We also wondered if the new round Esbit stove would fit a Heineken beer keg pot. We dug our Heineken pot out and set it into the Esbit stove. Perfect fit! Extremely stable, like the two were made for each other. Placing the stove over the top of the Heineken keg, we found the stove engulfed more of the keg and almost fit inside our screw top container. We're fairly sure that we can unscrew the four plastic legs and the stove and Heineken pot will fit perfectly inside the container.

We also set a super cat inside the Esbit stove as there is a European version with a brass alcohol stove. The Supercat pushes the Heineken pot up slightly and there's a bit of a wobble with an empty pot. The solid fuel holder is held in place by a single rivet. It looks like, if the rivet were removed, the Heineken pot would fit snugly over the Supercat stove making a complete lightweight alcohol stove system.

We plan to purchase a second Esbit stove cooking set and separate its components so we end up with two 6 oz Esbit cup/stove sets and two Heineken pot/Supercat/Esbit stove sets. That should cover our family of four and allow each child to eventually inherit two lightweight cooking systems.

Watch for two upcoming articles and YouTube videos featuring each cooking system and its components.

Tuesday, January 25, 2011

Ultralight Backpacking Gear: Digital Scale

Our newest piece of backpacking gear is a digital scale. Harbor Freight has their digital scales on sale, so we bought a battery powered digital scale that weighs items up to 11 pounds in grams, ounces, and pounds for $19.99. This is less than most digital kitchen scales we have priced and can also be used in the kitched due to its tare (zeroing out) function.

Our scale was easy to use. After turning it on, we used its tare function to zero out the scale. Then, we methodically went through our backpack weighing most items. We had a few surprises, some good and some bad. Here's some of what we learned:

Bad - things heavier than we realized

Compass. Our basic orienteering compass is twice as heavy as our little $1.99 thermometer/compass zipper pull. As we don't need an orienteering compass' capabilities on the Appalachian Trail, we'll drop it for the lighter zipper pull.
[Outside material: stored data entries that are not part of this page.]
(* ===== verification/_CoqProject ===== *)
-Q . S2P
Prelude.v
Policy.v
Identity.v
Schedule.v
Json.v
Protocol.v
Digest.v
Capability.v
Authority.v
Session.v
Broker.v
Tables.v
Runs.v
Completion.v
Lifecycle.v
RunSafety.v
DeliveryTables.v
Deliveries.v
DeliveryLifecycle.v
DeliveryInvariants.v
JobTables.v
Jobs.v
Routes.v
Operators.v
OperatorLifecycle.v
JobLifecycle.v
JobInvariants.v
System.v
SystemSafety.v
DeliverySafety.v
JobSafety.v
OperatorSafety.v
Tasks.v
Channels.v
ChatStore.v
SlackQueue.v
SlackSafety.v
SlackSources.v
SlackIntake.v
Agents.v
Conversations.v
EventQueue.v
Dispatch.v
DispatchSafety.v
DispatchExact.v
Definition require_github_mcp_access_auth_mode (field value : string) : outcome unit :=
  if negb (String.eqb value "supervisor-dynamic-tools-v1")
  then Err (InvalidField field) else Ok tt.

Definition require_json_field (field value : string) : outcome unit :=
  check? require_bounded field value MAX_JSON_FIELD_BYTES in
  let? parsed := ok_or (from_slice value) (InvalidField field) in
  if is_null parsed then Err (InvalidField field) else Ok tt.

(** ** Validation *)

(** A validity window: [now = 0] asks for the shape only. *)
Definition ttl_invalid (until now max : Z) : bool :=
  negb (now =? 0) && ((until <=? now) || (u64_saturating_sub until now >? max)).

Definition validate_readiness_request (r : ReadinessRequestFrame) (now : Z) : outcome unit :=
  check? require_hex "readiness_request.challenge" (rr_challenge r) 64 in
  if ttl_invalid (rr_ready_until_unix_millis r) now MAX_READY_TTL_MILLIS
  then Err (InvalidField "readiness_request.validity") else Ok tt.

Definition validate_ready (r : ReadyFrame) (now : Z) : outcome unit :=
  check? require_hex "ready.challenge" (ready_challenge r) 64 in
  check? require_json_field "ready.attested_profile_json" (ready_attested_profile_json r) in
  check? require_json_field "ready.signed_evidence_json" (ready_signed_evidence_json r) in
  check? require_hex "ready.attested_profile_digest" (ready_attested_profile_digest r) 64 in
  check? require_hex "ready.profile_digest" (ready_profile_digest r) 64 in
  check? require_image_digest "ready.gateway_image_digest" (ready_gateway_image_digest r) in
  check? require_image_digest "ready.runner_image_digest" (ready_runner_image_digest r) in
  let? _ := map_err (fun _ => InvalidField "ready.runner_workload_identity")
    (parse_runner_workload_identity (ready_runner_workload_identity r)) in
  check? require_hex "ready.runner_client_cert_public_key_fingerprint"
           (ready_runner_client_cert_public_key_fingerprint r) 64 in
  check? require_credential_revision "ready.credential_revision"
           (ready_credential_revision r) in
  check? require_github_mcp_access_auth_mode "ready.github_mcp_access_auth_mode"
           (ready_github_mcp_access_auth_mode r) in
  check? require_credential_revision "ready.github_mcp_access_token_revision"
           (ready_github_mcp_access_token_revision r) in
  if (ready_deployment_epoch r =? 0)
     || ttl_invalid (ready_until_unix_millis r) now MAX_READY_TTL_MILLIS
  then Err (InvalidField "ready.validity") else Ok tt.

Definition validate_admission_frame (a : AdmissionFrame) (now : Z) : outcome unit :=
  check? require_hex "admission.challenge" (adm_challenge a) 64 in
  check? require_hex "admission.admission_nonce" (adm_admission_nonce a) 64 in
  check? require_hex "admission.profile_digest" (adm_profile_digest a) 64 in
  if (adm_deployment_epoch a =? 0)
     || (negb (now =? 0) && (adm_expires_at_unix_millis a <=? now))
  then Err (InvalidField "admission.validity") else Ok tt.

Definition validate_run_binding (b : RunBinding) : outcome unit :=
  check? require_critical_id "binding.run_id" (run_id b) in
  check? require_critical_id "binding.job_id" (job_id b) in
  check? require_hex "binding.authority_digest" (authority_digest b) 64 in
  check? require_hex "binding.profile_digest" (profile_digest b) 64 in
  check? require_credential_revision "binding.credential_revision" (credential_revision b) in
  if (attempt b =? 0) || (fence_token b =? 0) || (deployment_epoch b =? 0)
  then Err (InvalidField "binding.authority") else Ok tt.

Definition validate_prepare (p : PrepareFrame) : outcome unit :=
  check? validate_run_binding (prepare_binding p) in
  check? require_json_field "prepare.execution_grant_json" (prepare_execution_grant_json p) in
  check? require_json_field "prepare.isolation_permit_envelope_json"
           (prepare_isolation_permit_envelope_json p) in
  check? require_json_field "prepare.task_json" (prepare_task_json p) in
  check? require_json_field "prepare.definition_json" (prepare_definition_json p) in
  check? require_json_field "prepare.capability_json" (prepare_capability_json p) in
  require_json_field "prepare.targets_json" (prepare_targets_json p).

Definition validate_prepared (p : PreparedFrame) : outcome unit :=
  check? validate_run_binding (prepared_binding p) in
  check? require_hex "prepared.preparation_nonce" (prepared_preparation_nonce p) 64 in
  check? require_json_field "prepared.attested_profile_json"
           (prepared_attested_profile_json p) in
  check? require_hex "prepared.attested_profile_digest"
           (prepared_attested_profile_digest p) 64 in
  check? require_github_mcp_access_auth_mode "prepared.github_mcp_access_auth_mode"
           (prepared_github_mcp_access_auth_mode p) in
  check? require_credential_revision "prepared.github_mcp_access_token_revision"
           (prepared_github_mcp_access_token_revision p) in
  require_json_field "prepared.signed_evidence_json" (prepared_signed_evidence_json p).

Definition validate_start (s : StartFrame) : outcome unit :=
  check? validate_run_binding (start_binding s) in
  require_hex "start.preparation_nonce" (start_preparation_nonce s) 64.

Definition validate_result (r : ResultFrame) : outcome unit :=
  check? validate_run_binding (result_binding r) in
  check? require_hex "result.preparation_nonce" (result_preparation_nonce r) 64 in
  bail? len (result_json r) >? MAX_JSON_FIELD_BYTES
    with InvalidField "result.result_json" in
  check? require_json_field "result.signed_evidence_json" (result_signed_evidence_json r) in
  require_json_field "result.signed_cleanup_evidence_json"
    (result_signed_cleanup_evidence_json r).

Definition validate_cancel (c : CancelFrame) : outcome unit :=
  check? validate_run_binding (cancel_binding c) in
  require_bounded "cancel.reason" (cancel_reason c) MAX_ERROR_BYTES.

Definition validate_error (e : ErrorFrame) : outcome unit :=
  check? match error_binding e with
         | Some binding => validate_run_binding binding
         | None => Ok tt
         end in
  check? match error_preparation_nonce e with
         | Some nonce => require_hex "error.preparation_nonce" nonce 64
         | None => Ok tt
         end in
  check? require_credential_revision "error.code" (error_code e) in
  require_bounded "error.message" (error_message e) MAX_ERROR_BYTES.

Definition validate_message (m : RemoteMessage) (now : Z) : outcome unit :=
  match m with
  | ReadinessRequest request => validate_readiness_request request now
  | Ready ready => validate_ready ready now
  | Admission admission => validate_admission_frame admission now
  | Prepare prepare => validate_prepare prepare
  | Prepared prepared => validate_prepared prepared
  | Start start => validate_start start
  | Result r => validate_result r
  | Cancel cancel => validate_cancel cancel
  | Heartbeat heartbeat => validate_run_binding (heartbeat_binding heartbeat)
  | Error error => validate_error error
  end.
Cook set. We thought our old-fashioned 1987 aluminum pot with folding handles cook kit would weigh about two pounds. It weighs about one. We plan to buy an Esbit cook set for its smaller cup and lid. We should be able to drop some weight and also free some pack space. UPDATE: The new Esbit cook set cup along with a Supercat alcohol stove and aluminum windscreen weigh just 6 ounces and take up far less space.

Good - things lighter than we realized

Poly Tarp. We knew our 8 X 10 foot hardware store poly tarp was heavy. We figured around 2-3 pounds heavy. Turns out its only about 1.6 pounds. We still plan to drop about half of that weight by switching to a 10 ounce Hennessy nylon rainfly.

Nylon fishing pants and shirts. We switched to nylon fishing pants and long-sleeved shirts to save weight over thicker fabrics.

Supercat alcohol stove. One ounce!

Yes, we are slowly turning into a gram weenie. Our pack was at 23 pounds when we last weighed it at Boiling Springs, PA. We'd like to be at 20 pounds or less with food and one liter of water when we start at Delaware Water Gap later this year.